This Website presents Not Now Tomorrow, Alice M Bowman's true story of The Rabaul Nurses, prisoners of the Second World War following the Japanese invasion of New Guinea in January 1942. Also presented is insight into the disastrous fall of Rabaul and the appalling aftermath of the sinking of the Japanese prison ship Montevideo Maru enroute to Japan.

Tomorrow
The story of this small group of seventeen civilian and army nurses and a New Guinea plantation owner is related by Alice M Bowman, their colleague from the Australian Government Hospital in Rabaul, New Guinea.

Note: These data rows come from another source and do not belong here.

(** * booksearch: the catalog client, the response normalizer and the
      library-location pipeline

    A shallow embedding of [narou_api.py], [map_utils.py],
    [openai_utils.py] and the orchestration of [app.py] (the submit block,
    the library search block and the map section), with the properties of
    the specification stated over it, and further properties of the code
    after them.

    Conventions.
    - A Python [str] is the [string] of its UTF-8 encoding; [Py.chars]
      cuts it into its characters, on which the [str] methods work.
    - A Python [dict] with string keys is a [gmap string _].
    - A call that may raise returns an [outcome]; code with effects
      (printing, the network, pandas objects, Streamlit) runs in a state
      and exception monad over an explicit world.
    - The third-party libraries the program calls (ElementTree's parser,
      [requests], pandas' numeric parser, [st.map], [json.loads], the
      OpenAI client) are parameters of the development; reference
      instances and stand-ins are given for evaluating the program on
      concrete inputs. *)

From Stdlib Require Import Ascii String ZArith.
From stdpp Require Import base option list strings gmap fin_maps pretty.

Set Warnings "-register-all".

Local Open Scope string_scope.
Local Open Scope Z_scope.

(* ===================================================================== *)
(** * The Python runtime *)
(* ===================================================================== *)

Module Py.

(** Classes of [requests.exceptions.RequestException]. *)
Inductive request_error : Type :=
| ReqConnectionError
| ReqTimeout
| ReqTooManyRedirects
| ReqHTTPError
| ReqOther.
(** A tick on which the SCP1000 reports [pr] Pa at 20 degrees, the SPI token
    being free or not. *)
Definition tick_in (sim ready free : bool) (pr : float) : TickIn :=
  {| adc_in := fun n => 32768 + n; simulation_mode := sim;
     bmp085_temp_10_in := 215; bmp085_pressure_in := 100125;
     scp1000_dataready_in := ready; xSpiSemaphore_free := free;
     scp1000_pressure_in := pr; scp1000_temperature_in := F32.of_Z 20;
     hmc5843_in := {| vx := 0; vy := 0; vz := 0 |} |}.

Definition quiet_tick : TickIn := tick_in false false true (F32.of_Z 101325).

(** The memory when the loop of [sensors_task] is entered. *)
Definition started (E : Env) : World := world (sensors_task_init E quiet_tick power_on).

(** The memory after the loop of [sensors_task] has run on [ticks]. *)
Definition run_ticks (E : Env) (ticks : list TickIn) (w : World) : World :=
  world (sensors_task_loop E ticks w).

(** A tick with a sample of [pr] Pa ready, the SPI token free or not. *)
Definition sample_tick (free : bool) (pr : float) : TickIn := tick_in false true free pr.

(** 100125 Pa is 100 m for [linear_pressure_to_height], 100124.25 Pa is
    100.0625 m, -258675 Pa is 30000 m. *)
Definition pa_100m : float := F32.of_Z 100125.
Definition pa_100m_0625 : float := F32.sub (F32.of_Z 100125) (F32.lit 3 4).
Definition pa_30000m : float := F32.of_Z (-258675).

The nurses were captured and imprisoned with those who could not escape: the greater part of the Australian Battalion and its support units, men of the Royal Australian Navy, Royal Australian Airforce and New Guinea Volunteer Rifles together with the civilian men of Rabaul. The small Australian garrison was overwhelmed by a vastly outnumbered invasion force and their impossible task was valiantly faced in defence of Australia's centre of Administration in New Guinea. The questionable fate of the many unsung heroes of this campaign, who were doomed to die in the hold of a prison ship in July 1942, still haunts the lives of those left to grieve.
On another, unmarked prison ship, the Naruto Maru, the Rabaul Nurses from New Guinea were safely transported to Japan. They were the only Australian nurses to be sent to Japan and held in isolation on the remote Japanese homeland for the duration of the war. Their little known story is told, intimately, for the first time in Not Now Tomorrow.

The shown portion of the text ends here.